Обнаженность и отчуждение. Философское эссе о природе человека | страница 116
Как поэт, Франциск тонко ощущает пол неодушевленных предметов, называя братом сильный, радостный огонь, сестрой – чистую, незамутненную воду. Персонифицирование природных стихий только внешне напоминает античный мифологизм. Франциску не могло прийти в голову сопоставить, к примеру, воду с нимфами, а огонь с циклопами. Его мировоззрение не было возрождением язычества, как это иногда считается. Скорее, оно представляло собой результат закономерного развития средневекового мироощущения, попытку возвращения последнего к свободе и свежести раннего христианства. Без пантеистического вседовольства Франциск воспевает не природу вообще, а именно тварь, как то, что сотворено, как переход от небытия к бытию. В отличие от св. Августина, который видел ущербность природы в том, что она сотворена из «ничто», Франциск ценит всё, включая также ничто, из которого всё создано.

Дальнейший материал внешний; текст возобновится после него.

(* ===== verification/LoopPolicy.v ===== *)
(** * Continuation and repetition rules: agent_core/loop_policy.py

    The repetition guard, and the continuation policy as actions on a
    [TurnState]: the control, the guard, the rest of the agent [W], and the
    arrivals, the operations other threads perform on the control before each
    of its next accesses.  [ts_appended] records the steers handed to
    [append_steers]. *)

From stdpp Require Import base list strings pretty.
From Stdlib Require Import ZArith Lia.
From S2P Require Import Prelude PyData PyStr Json Content Authority PyText TurnControl.

(** ** ToolCallRepetitionGuard *)

Definition CallKey : Type := string * string.

Record Guard := MkGuard {
  g_limit : Z;
  g_previous : option CallKey;
  g_count : Z;
}.

Definition reset (g : Guard) : Guard := MkGuard (g_limit g) None 0.

Section repetition.
Context `{FloatText}.

Definition call_key (call : ToolCall) : CallKey :=
  (tc_name call, dumps_with "," ":" (sort_keys (args_to_json (tc_arguments call)))).

Definition limit_exceeded (name : string) (limit : Z) : exn :=
  Exn EToolCallLimitExceeded
    ("tool call '" +:+ name +:+ "' exceeded the maximum of " +:+ pretty limit
     +:+ " identical consecutive executions").

(** The loop of [check]: the last key and its count. *)
Fixpoint check_loop (limit : Z) (previous : option CallKey) (count : Z) (calls : list ToolCall) :
    res (option CallKey * Z) :=
  match calls with
  | [] => Ok (previous, count)
  | call :: calls' =>
      let key := call_key call in
      let count := if bool_decide (Some key = previous) then count + 1 else 1 in
      if limit <? count then Err (limit_exceeded (tc_name call) limit)
      else check_loop limit (Some key) count calls'
  end.

Definition check (calls : list ToolCall) : M Guard unit := fun g =>
  match check_loop (g_limit g) (g_previous g) (g_count g) calls with
  | Ok (previous, count) => (MkGuard (g_limit g) previous count, Ok tt)
  | Err e => (g, Err e)
  end.
End repetition.

(** *** The guard against its reference: runs of equal keys *)

(** Length of the run of [k] at the head of a list. *)
Fixpoint head_run (k : CallKey) (l : list CallKey) : Z :=
  match l with
  | [] => 0
  | k' :: l' => if bool_decide (k = k') then 1 + head_run k l' else 0
  end.

(** No key occurs more than [n] times in a row; the list is latest first. *)
Fixpoint runs_within (n : Z) (l : list CallKey) : Prop :=
  match l with
  | [] => True
  | k :: l' => head_run k l <= n /\ runs_within n l'
  end.

(** The guard has seen exactly [l] since its last reset, latest first. *)
Definition guard_saw (g : Guard) (l : list CallKey) : Prop :=
  g_previous g = head l /\ g_count g = match l with [] => 0 | k :: _ => head_run k l end /\ runs_within (g_limit g) l.

Section guard_props.
Context `{FloatText}.

Lemma check_loop_spec limit calls : forall l previous count,
  previous = head l -> count = match l with [] => 0 | k :: _ => head_run k l end -> runs_within limit l ->
  match check_loop limit previous count calls with
  | Ok (previous', count') =>
      let l' := rev (map call_key calls) ++ l in
      previous' = head l' /\ count' = match l' with [] => 0 | k :: _ => head_run k l' end /\ runs_within limit l'
  | Err e => exn_class e = EToolCallLimitExceeded /\ ~ runs_within limit (rev (map call_key calls) ++ l)
  end.
Proof.
  induction calls as [|call calls IH]; intros l previous count Hp Hc Hr; simpl; [done|].
  set (k := call_key call).
  assert (Hcount : (if bool_decide (Some k = previous) then count + 1 else 1) = head_run k (k :: l)).
  { simpl. rewrite (bool_decide_true (k = k)) by done. subst previous count.
    destruct l as [|k' l]; [done|]; simpl.
    destruct (decide (k = k')) as [<-|Hne].
    - rewrite !bool_decide_true by done. lia.
    - rewrite (bool_decide_false (k = k')) by done. rewrite bool_decide_false by congruence. lia. }
  rewrite Hcount. rewrite <-app_assoc. simpl app.
  destruct (Z.ltb_spec limit (head_run k (k :: l))) as [Hlt|Hle].
  - split; [done|]. intros Hall. clear -Hall Hlt.
    induction (rev (map call_key calls)) as [|x xs IHx]; simpl in Hall; [simpl in Hlt; lia|]. by apply IHx; destruct Hall.
  - apply IH; [done|done|]. split; done.
Qed.

(** The repetition guard refuses a batch exactly when it would make some
    call, identified by name and canonical arguments, run more than [limit]
    times in a row since the last reset, counting across batches; a refused
    batch leaves the guard as it was, an accepted one is remembered in full. *)
Theorem guard_counts_runs (g : Guard) (seen : list CallKey) (calls : list ToolCall) :
  guard_saw g seen ->
  let seen' := rev (map call_key calls) ++ seen in
  match check calls g with
  | (g', Ok _) => guard_saw g' seen' /\ g_limit g' = g_limit g
  | (g', Err e) => g' = g /\ exn_class e = EToolCallLimitExceeded /\ ~ runs_within (g_limit g) seen'
  end.
Proof.
  intros (Hp & Hc & Hr). unfold check. pose proof (check_loop_spec (g_limit g) calls seen _ _ Hp Hc Hr) as H0.
  destruct (check_loop _ _ _ _) as [[p c]|e]; [|done]. by destruct H0 as (? & ? & ?).
Qed.
End guard_props.

Definition text_floats : FloatText := {| float_repr b := pretty b |}.
Definition list_call (path : string) : ToolCall :=
  MkToolCall "c" "list_files" (ArgsDict [("path", JStr path); ("depth", JInt 1)]) None.
Definition list_call' : ToolCall :=
  MkToolCall "d" "list_files" (ArgsDict [("depth", JInt 1); ("path", JStr ".")]) None.

Lemma guard_counts_runs_witness :
  fst (@check text_floats [list_call "."; list_call'; list_call "."] (MkGuard 2 None 0)) = MkGuard 2 None 0 /\
  ~ runs_within 2 (rev (map (@call_key text_floats) [list_call "."; list_call'; list_call "."])).
Proof.
  pose proof (@guard_counts_runs text_floats (MkGuard 2 None 0) []
    [list_call "."; list_call'; list_call "."] (conj eq_refl (conj eq_refl I))) as Hc.
  assert (Hcheck : @check text_floats [list_call "."; list_call'; list_call "."] (MkGuard 2 None 0)
    = (MkGuard 2 None 0, Err (limit_exceeded "list_files" 2))) by (vm_compute; reflexivity).
  cbv zeta in Hc. rewrite Hcheck in Hc |- *. destruct Hc as (_ & _ & Hc). rewrite app_nil_r in Hc.
  split; [reflexivity|exact Hc].
Defined.

(** ** TurnContinuationPolicy *)

(** What other threads do to the control of a turn. *)
Inductive Arrival :=
| ArriveSteer (id text : string)
| ArriveCancel
| ArriveExternal.

Definition arrival_op (a : Arrival) : ControlOp :=
  match a with
  | ArriveSteer id text => OpSteer id text
  | ArriveCancel => OpCancel
  | ArriveExternal => OpExternal
  end.

Definition arrive (l : list Arrival) (c : Control) : Control := fst (fst (run_ops (map arrival_op l) c)).

Record TurnState (W : Type) := MkTurnState {
  ts_control : option Control;
  ts_guard : Guard;
  ts_arrivals : list (list Arrival);
  ts_appended : list UserSteer;
  ts_world : W;
}.
Arguments MkTurnState {W} _ _ _ _ _.
Arguments ts_control {W} _.
Arguments ts_guard {W} _.
Arguments ts_arrivals {W} _.
Arguments ts_appended {W} _.
Arguments ts_world {W} _.

Section policy.
Context {W : Type}.
Implicit Types s : TurnState W.

Variable apply_jobs_callback : M W (bool * bool).
Variable append_steers : list UserSteer -> M W unit.

Definition on_world {A} (c : M W A) : M (TurnState W) A := fun s =>
  let '(w, r) := c (ts_world s) in
  (MkTurnState (ts_control s) (ts_guard s) (ts_arrivals s) (ts_appended s) w, r).

(** One access to the control, after what arrived in the meantime; [absent] is
    the result without a control. *)
Definition on_control {A} (absent : A) (f : Control -> Control * A) : M (TurnState W) A := fun s =>
  match ts_control s with
  | None => (s, Ok absent)
  | Some c =>
      let '(c', a) := f (arrive (default [] (head (ts_arrivals s))) c) in
      (MkTurnState (Some c') (ts_guard s) (tail (ts_arrivals s)) (ts_appended s) (ts_world s), Ok a)
  end.

Definition reset_guard : M (TurnState W) unit := modify (fun s =>
  MkTurnState (ts_control s) (reset (ts_guard s)) (ts_arrivals s) (ts_appended s) (ts_world s)).

Definition raise_if_cancelled : M (TurnState W) unit :=
  b <- on_control false (fun c => (c, is_cancelled c)) ;;
  if b then fail (Exn EAgentCancelled "") else ret tt.

Definition apply_jobs : M (TurnState W) (bool * bool) :=
  r <- on_world apply_jobs_callback ;;
  (if fst r then reset_guard else ret tt) ;;;
  ret r.

Definition append_all (steers : list UserSteer) : M (TurnState W) unit :=
  on_world (append_steers steers) ;;;
  modify (fun s => MkTurnState (ts_control s) (ts_guard s) (ts_arrivals s) (ts_appended s ++ steers) (ts_world s)).

Definition apply_steering (finishing : bool) : M (TurnState W) bool :=
  s <- get ;;
  match ts_control s with
  | None => ret false
  | Some _ =>
      steers <- on_control [] (if finishing then finish else drain_steering) ;;
      raise_if_cancelled ;;;
      match steers with
      | [] => ret false
      | _ => append_all steers ;;; reset_guard ;;; ret true
      end
  end.

(** The loop [while pending], entered with [pending] true: [Some true] returns
    from the caller, [Some false] leaves the loop, [None] is a loop still
    waiting for its jobs after [fuel] rounds. *)
Fixpoint wait_for_jobs (fuel : nat) (wait_for_job : M W bool) : M (TurnState W) (option bool) :=
  match fuel with
  | O => ret None
  | S fuel' =>
      raise_if_cancelled ;;;
      steered <- apply_steering false ;;
      if (steered : bool) then ret (Some true) else
      on_world wait_for_job ;;;
      raise_if_cancelled ;;;
      r <- apply_jobs ;;
      if (fst r : bool) then ret (Some true)
      else if (snd r : bool) then wait_for_jobs fuel' wait_for_job else ret (Some false)
  end.

(** The end of [after_response], once no job is pending. *)
Definition try_finish (before_finish : option (M W bool)) : M (TurnState W) bool :=
  match before_finish with
  | None => apply_steering true
  | Some before_finish =>
      steered <- apply_steering false ;;
      if (steered : bool) then ret true else
      more <- on_world before_finish ;;
      if (more : bool) then
        raise_if_cancelled ;;; reset_guard ;;; apply_steering false ;;; ret true
      else raise_if_cancelled ;;; apply_steering true
  end.

Definition after_response (fuel : nat) (wait_for_job : M W bool) (before_finish : option (M W bool)) :
    M (TurnState W) (option bool) :=
  raise_if_cancelled ;;;
  r <- apply_jobs ;;
  if (fst r : bool) then ret (Some true) else
  waited <- (if (snd r : bool) then wait_for_jobs fuel wait_for_job else ret (Some false)) ;;
  match waited with
  | None => ret None
  | Some true => ret (Some true)
  | Some false => b <- try_finish before_finish ;; ret (Some b)
  end.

Из отношения Франциска к миру, из его понимания природы и идеи равенства всего сотворенного богом вытекал его призыв к нищете как условию достижения свободы. Этот призыв завербовал многих сторонников. Он отдаленно перекликается с практикой гораздо более позднего реального коммунизма. Стать как брат одуванчик, как сестра маргаритка, не печься о завтрашнем дне, не обременять себя ничем лишним в этом мире, чтобы свободно, как рыбка, проскочить через любую сеть, – такова предпосылка внутренней свободы.
Францисканская идея равенства всех тварей нарушала, конечно, один из главных принципов средневекового христианского мировоззрения – иерархизм, в соответствии с которым человек находится намного ближе к Богу, чем животные и растения, а тем более чем неживая природа. И это, наряду с проповедью нищеты, вызывало серьезное недовольство церкви, по крайней мере, на первых порах. Однако в целом Франциск не только не противоречил христианскому мировоззрению средних веков, но в своей суровой аскезе и энтузиастической любви к Богу был образцом средневекового христианского подвижника.
Талант подвижничества и поэтический дар позволили Франциску столь непопулярные в миру самоотречение, покаяние и нищету представить в героической красоте, как воплощение идеалов любви и рыцарства. Духу Франциска противоречило систематическое изложение своего учения, он пошел другим путем – превратил саму свою жизнь в поэзию: «… Вместо того чтобы петь хвалы бедности, он предпочел раздеться донага и быть бедным; вместо того, чтобы воспевать милосердие, предпочел ухаживать за прокаженными и замерзать от холода, отдав одежду нищему; вместо того, чтобы громко восхищаться цветами и птицами, горами и лесами, предпочел жить среди них и стать для них своим» (М. Стикко).